Incident Response Pipeline¶
This guide shows how to use Acteon as an incident response orchestration layer for operations teams. Alerts from monitoring tools flow through Acteon, which enforces suppression of test noise, throttles alert storms, deduplicates repeated firings, batches low-severity alerts, and routes critical incidents through a multi-step triage chain with a war-room sub-chain -- all backed by a full audit trail with field redaction.
Runnable Example
The examples/incident-response-pipeline/ directory contains a complete, runnable setup with PostgreSQL-backed state and audit, safety rules, alert routing, chain orchestration, and incident lifecycle management. Follow the quick start below to have the full pipeline running in minutes.
flowchart LR
subgraph Monitoring
D1[Datadog]
D2[Prometheus]
D3[CloudWatch]
D4[Grafana]
end
subgraph Acteon
GW[Gateway]
RE[Rule Engine]
CH[Chain Engine]
CB[Circuit Breakers]
end
subgraph Providers
PD[PagerDuty]
SL[Slack]
EM[Email]
WH[Webhook Fallback]
TK[Ticket System]
end
D1 & D2 & D3 & D4 -->|dispatch| GW
GW --> RE --> CH --> CB
CB --> PD & SL & EM & WH & TK
GW -.->|audit + state| DB[(PostgreSQL)] The scenario: an operations team receives alerts from multiple monitoring tools (Datadog, Prometheus, CloudWatch, Grafana). Instead of routing each tool directly to PagerDuty or Slack, all alerts flow through Acteon. The rule engine filters noise, prevents alert fatigue, and routes actionable incidents through a triage chain that classifies, escalates, and optionally spins up a war room.

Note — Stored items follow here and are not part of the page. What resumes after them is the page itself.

(** The body of [allLinks.forEach]. *)
Definition visitLink (nodeId : string) (depth maxDepth : nat)
    (st : walk) (l : link) : walk :=
  match connected nodeId (visited st) l with
  | Some (connectedNode, linkId) =>
      if truthy connectedNode && truthy linkId && (depth <? maxDepth) then
        {| visited := visited st;
           queue := queue st ++ [(connectedNode, depth + 1)];
           pathNodes := pathNodes st ∪ {[connectedNode]};
           pathLinks := pathLinks st ∪ {[linkId]} |}
      else st
  | None => st
  end.

(** One turn of the [while] loop, [(nodeId, depth)] being the entry taken
    from the front of the queue and [rest] what stays in it. *)
Definition turn (allLinks : list link) (maxDepth : nat)
    (nodeId : string) (depth : nat) (rest : list (string * nat))
    (st : walk) : walk :=
  if bool_decide (nodeId ∈ visited st) || (maxDepth <? depth) then
    {| visited := visited st; queue := rest;
       pathNodes := pathNodes st; pathLinks := pathLinks st |}
  else
    foldl (visitLink nodeId depth maxDepth)
          {| visited := visited st ∪ {[nodeId]}; queue := rest;
             pathNodes := pathNodes st ∪ {[nodeId]};
             pathLinks := pathLinks st |}
          allLinks.

(** The loop, for at most [fuel] turns. *)
Fixpoint loop (fuel : nat) (allLinks : list link) (maxDepth : nat)
    (st : walk) : option walk :=
  match queue st with
  | [] => Some st
  | (nodeId, depth) :: rest =>
      match fuel with
      | 0 => None
      | S fuel =>
          loop fuel allLinks maxDepth (turn allLinks maxDepth nodeId depth rest st)
      end
  end.

Definition start (startId : string) : walk :=
  {| visited := ∅; queue := [(startId, 0)]; pathNodes := ∅; pathLinks := ∅ |}.

(** [findPath], with the turns it can need: a link puts an entry in the
    queue at most once for each of its ends. *)
Definition findPath (allLinks : list link) (startId : string)
    (maxDepth : nat) : option (gset string * gset string) :=
  st ← loop (2 * length allLinks + 1) allLinks maxDepth (start startId);
  Some (pathNodes st, pathLinks st).
(** X13: after [register_entity_class name c], [get_entity_class name]
    is [c], also when the name was registered before; the other names,
    the collection classes and detection are as they were. *)
Theorem register_entity_class_lookup (cls : EntityTypeRegistry E C)
    (name : string) (c : E) :
  let cls' := register_entity_class name c cls in
  get_entity_class E C cls' name = Some c
  /\ (forall other, other <> name ->
        get_entity_class E C cls' other = get_entity_class E C cls other)
  /\ (forall other,
        get_collection_class E C cls' other
        = get_collection_class E C cls other)
  /\ get_default_collection_class cls' = get_default_collection_class cls
  /\ (forall raw, detect_collection_class class_name cls' raw
                  = detect_collection_class class_name cls raw).
Proof.
  cbn zeta. unfold get_entity_class, register_entity_class.
  cbn [_entity_classes]. split; [apply get_set_same|]. split.
  - intros other Hother. now apply get_set_other.
  - repeat split.
Qed.
(** * mini-editor: the editor state reducer, its undo history, the plugin
    event dispatcher and the markdown-link membership test

    A shallow embedding of [EditorContext.tsx] (the reducer [editorReducer],
    its helper [recordChange], the composer's initial state and
    [enhancedDispatch]) and of [isSelectionInMarkdownLink.ts], followed by
    the properties established about them.

    Conventions of the embedding.
    - A JavaScript [number] that is used as an index, a length or a
      timestamp is a [Z].  A JavaScript string is a [string]; one [ascii]
      stands for one code unit.
    - [Date.now()] is an explicit argument [now] of the code that reads it.
      The debug logging ([log]) changes nothing and is left out.
    - The reducer returns either the very object it was given or a newly
      built one; [Outcome] keeps the two apart, and has a third case for a
      [TypeError] raised while reading a field of [undefined].
    - A function stored in the state (a plugin-level reducer hook) is a
      reference [FnRef]; the behaviour of the referenced closures is a
      section variable. *)

From Stdlib Require Import ZArith Lia Bool Ascii.
From stdpp Require Import base list strings.

Local Open Scope Z_scope.

(* ===================================================================== *)
(** ** JavaScript primitives used by the sources *)
(* ===================================================================== *)

Module JS.

(** Index resolution shared by [String.prototype.slice] and
    [Array.prototype.slice]: a negative index counts from the end. *)
Definition rel (len i : Z) : Z :=
  if i <? 0 then Z.max (len + i) 0 else Z.min i len.

(** Index resolution of [String.prototype.substring]. *)
Definition clamp (len i : Z) : Z := Z.max 0 (Z.min i len).
Lemma qacc_fold_sum rs col a :
  q_sum (fold_left (fun a r => qacc_add a (quality_val r col) (ref_length r)) rs a)
  = fold_left (fun s r => nadd s (quality_val r col)) rs (q_sum a).
Proof.
  revert a. induction rs as [|r rs IH]; simpl; intros a; [reflexivity|].
  rewrite IH. reflexivity.
Qed.

Lemma keys_qmap0 : map fst qmap0 = quality_columns.
Proof. reflexivity. Qed.

Lemma qget_qmap0 col : qget qmap0 col = qacc0.
Proof.
  unfold qget, qmap0. induction quality_columns as [|c cols IH]; simpl; auto.
  destruct (String.eqb c col); auto.
Qed.

Lemma unit_quality_col records col :
  In col quality_columns ->
  qget (unit_quality records) col =
  fold_left (fun a r => qacc_add a (quality_val r col) (ref_length r)) records qacc0.
Proof.
  intros Hin. unfold unit_quality. rewrite qget_fold_qmap_add by exact Hin.
  rewrite qget_qmap0. reflexivity.
Qed.

(** Entries of the article map and of each machine map. *)
Lemma article_entries records k a :
  In (k, a) (group_articles records) ->
  art_rel (filter (with_key art_key k) records) a /\
  forall mk m, In (mk, m) a.(a_machines) ->
    mach_rel (filter (with_key mach_key mk) (filter (with_key art_key k) records)) m.
Proof.
  intros Hin. destruct (articles_inv records) as [_ [_ Hrel]].
  specialize (Hrel k a Hin). split; [exact Hrel|].
  destruct (machines_inv _ _ Hrel) as [_ [_ Hm]]. exact Hm.
Qed.

(** *** Claims *)

(** C1: cut-counter conservation. For every cut column, the article
    counters of a unit add up to the unit counter, and within each article
    the machine counters add up to the article counter. *)
Theorem cut_rollup_conservation : forall records col,
  sum_entries (fun a => nget (a_cuts a) col) (group_articles records)
  == nget (unit_cuts records) col /\
  Forall (fun ka => sum_entries (fun m => nget (m_cuts m) col) (a_machines (snd ka))
                    == nget (a_cuts (snd ka)) col) (group_articles records).
Proof.
  intros records col.
  destruct (group_fold_sum col records [] (Forall_nil _)) as [HF HS].
  unfold group_articles. split.
  - rewrite HS. unfold unit_cuts.
    rewrite (nget_fold_nmap_add cut_columns) by apply keys_nmap0.
    rewrite nget_nmap0. simpl. lra.
  - eapply Forall_impl; [|exact HF]. intros [k a] [_ [_ H]]. exact H.
Qed.

(** C9: a refresh keeps the previous rows of a unit whose download or parse
    fails. Along any run of [fetchAllUnitsData] started from state [st0], the
    published cache is untouched until all six units settle; then each unit
    holds its freshly parsed rows if it loaded, and its rows from [st0]
    ([[]] if it had none) if it failed; and [lastFetchTime] is updated. *)
Theorem refresh_keeps_failed_unit : forall outcome now st0 ph,
  refresh_runs outcome now (Loading st0 [] units_all) ph ->
  (forall st nd p, ph = Loading st nd p -> st = st0) /\
  (forall st, ph = Published st ->
     (forall u rs, In u units_all -> outcome u = Loaded rs ->
        cache_get st.(cachedUnitsData) u = Some rs) /\
     (forall u, In u units_all -> outcome u = LoadFailed ->
        cache_get st.(cachedUnitsData) u = Some (unit_rows st0.(cachedUnitsData) u)) /\
     st.(lastFetchTime) = Some now).
Proof.
  intros outcome now st0 ph Hrun.
  assert (Hinv : refresh_inv outcome now st0 ph).
  { eapply refresh_inv_runs; [exact Hrun|]. simpl. split; [reflexivity|]. split.
    - intros u Hu; exact Hu.
    - intros u Hu. left. split; [exact Hu|reflexivity]. }
  split.
  - intros st nd p ->. destruct Hinv as [H _]. exact H.
  - intros st ->. destruct Hinv as [Hall Ht]. split; [|split; [|exact Ht]].
    + intros u rs Hu Ho. rewrite Hall by exact Hu. unfold settle. rewrite Ho. reflexivity.
    + intros u Hu Ho. rewrite Hall by exact Hu. unfold settle. rewrite Ho. reflexivity.
Qed.


(** C3: IPI and HSIPI are derived from each row's source columns and never
    read from a stored column. [val] for IPI is
    [Number(Thin50 || thin50 || 0) + Number(Thick50 || thick50 || 0) +
    Number(Nep200 || nep200 || 0)], and HSIPI likewise from Thin40, Thick35 and
    Nep140; the value depends on these six properties only; a row without
    them gives 0; the trend engine computes the same value; and the unit,
    article and machine accumulators all sum this per-row value over their
    own rows. *)
Theorem composite_ipi_hsipi :
  (forall r, quality_val r "IPI" =
             nadd (nadd (num2 r "Thin50" "thin50") (num2 r "Thick50" "thick50")) (num2 r "Nep200" "nep200")
          /\ quality_val r "HSIPI" =
             nadd (nadd (num2 r "Thin40" "thin40") (num2 r "Thick35" "thick35")) (num2 r "Nep140" "nep140")) /\
  (forall r r', (forall k, In k ["Thin50"; "thin50"; "Thick50"; "thick50"; "Nep200"; "nep200"]%string ->
                           prop r k = prop r' k) ->
                quality_val r "IPI" = quality_val r' "IPI") /\
  (forall r r', (forall k, In k ["Thin40"; "thin40"; "Thick35"; "thick35"; "Nep140"; "nep140"]%string ->
                           prop r k = prop r' k) ->
                quality_val r "HSIPI" = quality_val r' "HSIPI") /\
  (forall r, (forall k, In k ["Thin50"; "thin50"; "Thick50"; "thick50"; "Nep200"; "nep200"]%string ->
                        prop r k = None) -> quality_val r "IPI" = Some 0) /\
  (forall r, (forall k, In k ["Thin40"; "thin40"; "Thick35"; "thick35"; "Nep140"; "nep140"]%string ->
                        prop r k = None) -> quality_val r "HSIPI" = Some 0) /\
  (forall r, trend_value "IPI" r = quality_val r "IPI" /\ trend_value "HSIPI" r = quality_val r "HSIPI") /\
  (forall records col, col = "IPI"%string \/ col = "HSIPI"%string ->
     q_sum (qget (unit_quality records) col)
       = fold_left (fun s r => nadd s (quality_val r col)) records (Some 0) /\
     (forall k a, In (k, a) (group_articles records) ->
        q_sum (qget a.(a_quality) col)
          = fold_left (fun s r => nadd s (quality_val r col)) (filter (with_key art_key k) records) (Some 0) /\
        forall mk m, In (mk, m) a.(a_machines) ->
          q_sum (qget m.(m_quality) col)
            = fold_left (fun s r => nadd s (quality_val r col))
                        (filter (with_key mach_key mk) (filter (with_key art_key k) records)) (Some 0))).
Proof.
  split; [|split; [|split; [|split; [|split; [|split]]]]].
  - intros r. split; reflexivity.
  - intros r r' H. cbn [quality_val String.eqb Ascii.eqb Bool.eqb andb]. unfold num2.
    rewrite !H by (simpl; tauto). reflexivity.
  - intros r r' H. cbn [quality_val String.eqb Ascii.eqb Bool.eqb andb]. unfold num2.
    rewrite !H by (simpl; tauto). reflexivity.
  - intros r H. cbn [quality_val String.eqb Ascii.eqb Bool.eqb andb]. unfold num2.
    rewrite !H by (simpl; tauto). reflexivity.
  - intros r H. cbn [quality_val String.eqb Ascii.eqb Bool.eqb andb]. unfold num2.
    rewrite !H by (simpl; tauto). reflexivity.
  - intros r. split; reflexivity.
  - intros records col Hcol.
    assert (Hin : In col quality_columns) by (destruct Hcol as [->| ->]; simpl; tauto).
    assert (Hsum : forall rs, q_sum (qget (unit_quality rs) col)
                              = fold_left (fun s r => nadd s (quality_val r col)) rs (Some 0)).
    { intros rs. rewrite unit_quality_col by exact Hin. rewrite qacc_fold_sum. reflexivity. }
    split; [apply Hsum|].
    intros k a Ha. destruct (article_entries records k a Ha) as [[Hq _] Hm].
    rewrite Hq. split; [apply Hsum|].
    intros mk m Hmk. destruct (Hm mk m Hmk) as [Hq' _]. rewrite Hq'. apply Hsum.
Qed.


(** C8, as the code does it: a unit whose [cachedUnitsData[unit]] is an empty
    array, or absent and not a key of [Object.prototype], gives the literal
    [{unit, yarnFaults: 'N/A', shiftStartTime: null, articles: [], latestShift: 'All'}],
    and so does the whole call for that unit alone; a unit with cached rows
    none of which passes the filter gives the full aggregate of no records:
    [yarnFaults] the number 0 (not 'N/A'), zero counters, every rate "0.00"
    and no articles. A unit name inherited from [Object.prototype] whose
    value has a length other than 0 (such as "constructor") makes
    [jsonData.filter] throw, and the call returns [[]]. *)
Theorem empty_unit_results : forall c t machF u,
  (cache_get c u = Some [] \/ (cache_get c u = None /\ is_proto_key u = false) ->
     unit_result_try c t machF u = Some (UEmpty u) /\
     forall dF sF dash, u <> EmptyString -> getQuantumData c dF sF (Some u) machF dash = [UEmpty u]) /\
  (forall rs, cache_get c u = Some rs -> rs <> [] -> filter (keep_record t machF) rs = [] ->
     unit_result_try c t machF u = Some (UFull (aggregate u t [])) /\
     uo_yarnFaults (aggregate u t []) = VNum 0 /\
     uo_totalAlarms (aggregate u t []) = 0 /\ uo_totalCuts (aggregate u t []) = 0 /\
     uo_alarmsPer1000km (aggregate u t []) = VNum 0 /\ uo_cutsPer100km (aggregate u t []) = VNum 0 /\
     uo_alarmBreakdown (aggregate u t []) = nmap0 alarm_columns /\
     uo_unitCuts (aggregate u t []) = map (fun col => (col, "0.00"%string)) cut_columns /\
     uo_unitQuality (aggregate u t []) = map (fun col => (col, "0.00"%string)) quality_columns /\
     uo_articles (aggregate u t []) = []) /\
  (cache_get c u = None -> is_proto_key u = true -> proto_length u <> Some 0%Z ->
     unit_result_try c t machF u = None /\
     forall dF sF dash, u <> EmptyString -> getQuantumData c dF sF (Some u) machF dash = []).
Proof.
  intros c t machF u.
  assert (Hone : forall dF sF dash, u <> EmptyString ->
            getQuantumData c dF sF (Some u) machF dash
            = match unit_result_try c (resolve c dF sF (Some u) dash) machF u with
              | Some x => [x] | None => [] end).
  { intros dF sF dash Hu. unfold getQuantumData, units_of. cbn zeta.
    replace (str_truthy (Some u)) with true
      by (simpl; apply String.eqb_neq in Hu; rewrite Hu; reflexivity).
    simpl. destruct (unit_result_try _ _ _ _); reflexivity. }
  split; [|split].
  - intros H.
    assert (E : forall t', unit_result_try c t' machF u = Some (UEmpty u)).
    { intros t'. unfold unit_result_try, cache_prop.
      destruct H as [H|[H Hp]]; rewrite H; [reflexivity|rewrite Hp; reflexivity]. }
    split; [apply E|]. intros dF sF dash Hu. rewrite (Hone dF sF dash Hu), E. reflexivity.
  - intros rs Hc Hne Hrec. split.
    + unfold unit_result_try, cache_prop. rewrite Hc.
      destruct rs as [|r rs']; [contradiction|]. rewrite Hrec. reflexivity.
    + repeat split; vm_compute; reflexivity.
  - intros Hc Hp Hl.
    assert (E : forall t', unit_result_try c t' machF u = None).
    { intros t'. unfold unit_result_try, cache_prop. rewrite Hc, Hp.
      destruct (proto_length u) as [[|n|n]|]; [contradiction|reflexivity|reflexivity|reflexivity]. }
    split; [apply E|]. intros dF sF dash Hu. rewrite (Hone dF sF dash Hu), E. reflexivity.
Qed.

(** *** Membership through the sorts and [Object.entries] *)

Lemma in_insert_by {A} (before : A -> A -> bool) x l y :
  In y (insert_by before x l) <-> y = x \/ In y l.
Proof.
  induction l as [|z l IH]; simpl.
  - split; intros [H|[]]; left; symmetry; exact H.
  - destruct (before x z); simpl.
    + split; intros [H|H]; [left; symmetry; exact H|right; exact H|left; symmetry; exact H|right; exact H].
    + rewrite IH. split; intros [H|H]; try tauto.
Qed.

Lemma in_sort_by_acc {A} (before : A -> A -> bool) l : forall acc y,
  In y (fold_left (fun acc x => insert_by before x acc) l acc) <-> In y acc \/ In y l.
Proof.
  induction l as [|x l IH]; simpl; intros acc y; [tauto|].
  rewrite IH, in_insert_by. intuition (subst; tauto).
Qed.

Lemma in_sort_by {A} (before : A -> A -> bool) l y : In y (sort_by before l) <-> In y l.
Proof. unfold sort_by. rewrite in_sort_by_acc. simpl. tauto. Qed.











(** C5, as the code does it: once the targets (date, shift, latest shift) and
    the machine filter are fixed, a row whose yarn length is below 300
    (missing or non-numeric counting as 0) never passes the [records] filter
    of [getQuantumData], so removing it changes neither the records nor the
    unit, article and machine aggregate built from them. *)
Theorem short_rows_filtered_out : forall t machF l1 r l2 u,
  yarn_length r < 300 ->
  keep_record t machF r = false /\
  filter (keep_record t machF) (l1 ++ r :: l2) = filter (keep_record t machF) (l1 ++ l2) /\
  aggregate u t (filter (keep_record t machF) (l1 ++ r :: l2))
  = aggregate u t (filter (keep_record t machF) (l1 ++ l2)).
Proof.
  intros t machF l1 r l2 u Hy.
  assert (Hk : keep_record t machF r = false).
  { unfold keep_record. destruct (row_date r); [|reflexivity].
    replace (Qltb (yarn_length r) 300) with true by
      (unfold Qltb; symmetry; apply negb_true_iff, not_true_is_false;
       rewrite Qle_bool_iff; intros Hle; apply (Qlt_not_le _ _ Hy Hle)).
    rewrite !andb_false_r. reflexivity. }
  assert (Hf : filter (keep_record t machF) (l1 ++ r :: l2) = filter (keep_record t machF) (l1 ++ l2)).
  { rewrite !filter_app. simpl. rewrite Hk. reflexivity. }
  split; [exact Hk|]. split; [exact Hf|]. rewrite Hf. reflexivity.
Qed.
(** Integer-valued doubles.  For magnitudes below 10^6 the default stream
    format prints them as plain decimal integers. *)
Definition print_Z (z : Z) : string := NilEmpty.string_of_int (Z.to_int z).

Definition ZDouble : Double :=
  {| double := Z; of_Z := fun z => z; print_double := print_Z |}.

(** [out << n] for an unsigned integer. *)
Definition print_N (n : N) : string := NilEmpty.string_of_uint (N.to_uint n).

(** ** struct Point *)

Module Point.
Section WithDouble.
Context {D : Double}.

Record t := Make { x : double; y : double }.

(** [Point() = default] with [double x = 0; double y = 0]. *)
Definition default : t := {| x := of_Z 0; y := of_Z 0 |}.
End WithDouble.
Arguments t {D}.
End Point.

(** ** struct RenderContext *)

Module RenderContext.

Record t := Make { out : ostream; indent_step : Z; indent : Z }.

(** [RenderContext(std::ostream& out)]: both integers keep their default
    member initialiser [0]. *)
Definition of_ostream (o : ostream) : t :=
  {| out := o; indent_step := 0; indent := 0 |}.

(** [RenderContext(std::ostream& out, int indent_step, int indent = 0)]. *)
Definition make (o : ostream) (step : Z) (ind : Z) : t :=
  {| out := o; indent_step := step; indent := ind |}.

(** [return {out, indent_step, indent + indent_step};] *)
Definition Indented (c : t) : t :=
  make (out c) (indent_step c) (wrap_int (indent c + indent_step c)).

(** [for (int i = 0; i < indent; ++i) out.put(' ');]
    The loop from counter [i] on.  Inside the body [i < indent], so
    [++i] stays in range and is written without wrap-around. *)
Equations? RenderIndent_from (c : t) (i : Z) (sigma : Sinks) : Sinks
  by wf (Z.to_nat (indent c - i)) lt :=
  RenderIndent_from c i sigma with Z_lt_dec i (indent c) => {
    | left _ := RenderIndent_from c (i + 1) (put (out c) " " sigma);
    | right _ := sigma }.
Proof. lia. Qed.

Definition RenderIndent (c : t) : Sinks -> Sinks :=
  RenderIndent_from c 0.

End RenderContext.

(** ** class Circle *)

Module Circle.
Section WithDouble.
Context {D : Double}.

(** [Point center_ = { 0.0, 0.0 }; double radius_ = 1.0;] *)
Record t := Make { center_ : Point.t; radius_ : double }.

Definition default : t :=
  {| center_ := Point.Make (of_Z 0) (of_Z 0); radius_ := of_Z 1 |}.

(** [center_ = center; return *this;] *)
Definition SetCenter (center : Point.t) (self : t) : t :=
  {| center_ := center; radius_ := radius_ self |}.

(** [radius_ = radius; return *this;] *)
Definition SetRadius (radius : double) (self : t) : t :=
  {| center_ := center_ self; radius_ := radius |}.

(** The body is the same in svg.h and in svg.cpp: three statements, the
    first two ending in a quote followed by a space. *)
Definition RenderObject (self : t) (context : RenderContext.t)
  : Sinks -> Sinks :=
  let out := RenderContext.out context in
  (put out ("<circle cx=" ++ dq)
     >> put out (print_double (Point.x (center_ self)))
     >> put out (dq ++ " cy=" ++ dq)
     >> put out (print_double (Point.y (center_ self)))
     >> put out (dq ++ " "))
  >> (put out ("r=" ++ dq)
        >> put out (print_double (radius_ self))
        >> put out (dq ++ " "))
  >> put out "/>".
End WithDouble.
Arguments t {D}.
End Circle.

(** ** class Polyline *)

Module Polyline.
Section WithDouble.
Context {D : Double}.

(** [std::vector <Point> all_point_;] *)
Record t := Make { all_point_ : list Point.t }.
(** * FinanceCalendar: the contract amortisation and interest engine

    A shallow embedding of [database_manager.py] (class [DatabaseManager]):
    the deposit ledger and the contract settings kept in SQLite, the
    monthly plan allocator, the effective-rate lookup and the daily
    compounding interest simulation.

    Conventions of the embedding.
    - Python [float] amounts and rates are exact rationals ([Q]); the
      rounding of binary floating point is not represented.
    - [QDate] (PySide6.QtCore) is outside the repository.  Its proleptic
      Gregorian calendar is modelled on year/month/day triples, with the
      null date that Qt uses for every invalid date.
    - [QDate.currentDate()] is the explicit argument [today].
    - A Python [while] loop is a function recursive on a fuel counter; a
      call answers [Ok v], [Raised e] for a Python exception, or
      [OutOfFuel]. *)

From Stdlib Require Import ZArith QArith Qminmax Lia Lqa String Ascii List Bool Sorted.
From stdpp Require Import gmap strings list fin_maps.

#[local] Open Scope Z_scope.

(** ** Outcomes of a call *)

Inductive exn : Type := ZeroDivisionError.

Inductive res (A : Type) : Type :=
| Ok (a : A)
| Raised (e : exn)
| OutOfFuel.

Arguments Ok {A} a.
Arguments Raised {A} e.
Arguments OutOfFuel {A}.

Definition bind {A B : Type} (r : res A) (k : A -> res B) : res B :=
  match r with
  | Ok a => k a
  | Raised e => Raised e
  | OutOfFuel => OutOfFuel
  end.

Notation "'do' x <- r ; k" := (bind r (fun x => k))
  (at level 10, x name, r at level 100, k at level 200).

(** ** Rational arithmetic as Python uses it *)

Definition Qgtb (a b : Q) : bool := negb (Qle_bool a b).

(** [a / b] on floats: division by zero raises. *)
Definition py_div (a b : Q) : res Q :=
  if Qeq_bool b 0 then Raised ZeroDivisionError else Ok (a / b)%Q.

(** [max(0, x)]: the second argument is returned only when it is greater. *)
Definition py_max0 (x : Q) : Q := if Qgtb x 0 then x else 0%Q.

(** ** QDate *)

Inductive QDate : Type :=
| NullDate
| Date (y m d : Z).

Definition isLeapYear (y : Z) : bool :=
  let y := if y <? 1 then y + 1 else y in
  (y mod 4 =? 0) && (negb (y mod 100 =? 0) || (y mod 400 =? 0)).

Definition monthDays (y m : Z) : Z :=
  if m =? 2 then (if isLeapYear y then 29 else 28)
  else if (m =? 4) || (m =? 6) || (m =? 9) || (m =? 11) then 30
  else if (1 <=? m) && (m <=? 12) then 31
  else 0.

Definition validYMD (y m d : Z) : bool :=
  negb (y =? 0) && (1 <=? m) && (m <=? 12) && (1 <=? d) && (d <=? monthDays y m).

(** The constructor [QDate(y, m, d)]. *)
Definition mkQDate (y m d : Z) : QDate :=
  if validYMD y m d then Date y m d else NullDate.

Definition isValid (q : QDate) : bool :=
  match q with
  | NullDate => false
  | Date y m d => validYMD y m d
  end.

Definition year (q : QDate) : Z :=
  match q with NullDate => 0 | Date y _ _ => y end.

Definition month (q : QDate) : Z :=
  match q with NullDate => 0 | Date _ m _ => m end.

Definition day (q : QDate) : Z :=
  match q with NullDate => 0 | Date _ _ d => d end.

Definition daysInMonth (q : QDate) : Z :=
  match q with NullDate => 0 | Date y m _ => monthDays y m end.

Definition daysInYear (q : QDate) : Z :=
  match q with
  | NullDate => 0
  | Date y _ _ => if isLeapYear y then 366 else 365
  end.

(** Qt compares Julian day numbers; the null date carries the least one. *)
Definition date_ltb (a b : QDate) : bool :=
  match a, b with
  | _, NullDate => false
  | NullDate, Date _ _ _ => true
  | Date y m d, Date y' m' d' =>
      (y <? y') || ((y =? y') && ((m <? m') || ((m =? m') && (d <? d'))))
  end.

Definition date_leb (a b : QDate) : bool := negb (date_ltb b a).
Definition date_gtb (a b : QDate) : bool := date_ltb b a.
Definition date_geb (a b : QDate) : bool := negb (date_ltb a b).

Declare Scope qdate_scope.
Delimit Scope qdate_scope with qdate.
Infix "<?" := date_ltb : qdate_scope.
Infix "<=?" := date_leb : qdate_scope.
Infix ">?" := date_gtb : qdate_scope.
Infix ">=?" := date_geb : qdate_scope.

What This Example Exercises¶
The example exercises 14 Acteon features through a single unified scenario:
| # | Feature | How |
|---|---|---|
| 1 | Chains | incident-triage chain: classify → escalate → war-room or ticket |
| 2 | Sub-chains | Critical path invokes war-room-setup sub-chain (3 steps) |
| 3 | Conditional branching | Branch on body.logged after classify; branch on success after escalate |
| 4 | Event state management | Incident lifecycle: open → acknowledged → investigating → resolved |
| 5 | Circuit breakers + fallback | PagerDuty → webhook-fallback; email-alerts → slack-alerts |
| 6 | Recurring actions | Health-check alert every 60 seconds via cron |
| 7 | Data retention | Audit 7 days, events 1 day |
| 8 | Event grouping | Low-severity alerts batched by service, 30s flush window |
| 9 | Quotas | 100 actions/hour for ops-team |
| 10 | Throttle | Alert storm protection: 20/min per tenant |
| 11 | Dedup | Same fingerprint deduplicated within 5 minutes |
| 12 | Suppress | Block alerts from test environments |
| 13 | Modify | Enrich all alerts with pipeline_version metadata |
| 14 | Audit + redaction | Full audit with api_key, webhook_url, pagerduty_key redacted |
Prerequisites¶
- PostgreSQL (for durable state + audit)
jq(for script output formatting)- Rust 1.88+ and Cargo
Quick Start¶
1. Start PostgreSQL¶
2. Run Database Migrations¶
3. Start Acteon¶
cargo run -p acteon-server --features postgres -- \
-c examples/incident-response-pipeline/acteon.toml
Wait for Listening on 127.0.0.1:8080.
4. Create API Resources¶
This creates via the REST API:
- Quota: 100 actions/hour for
ops-team - Retention policy: audit 7 days, events 1 day
- Recurring action: health-check alert every 60 seconds
5. Fire Sample Alerts¶
This sends 20 sample alerts covering all categories (see Expected Outcomes).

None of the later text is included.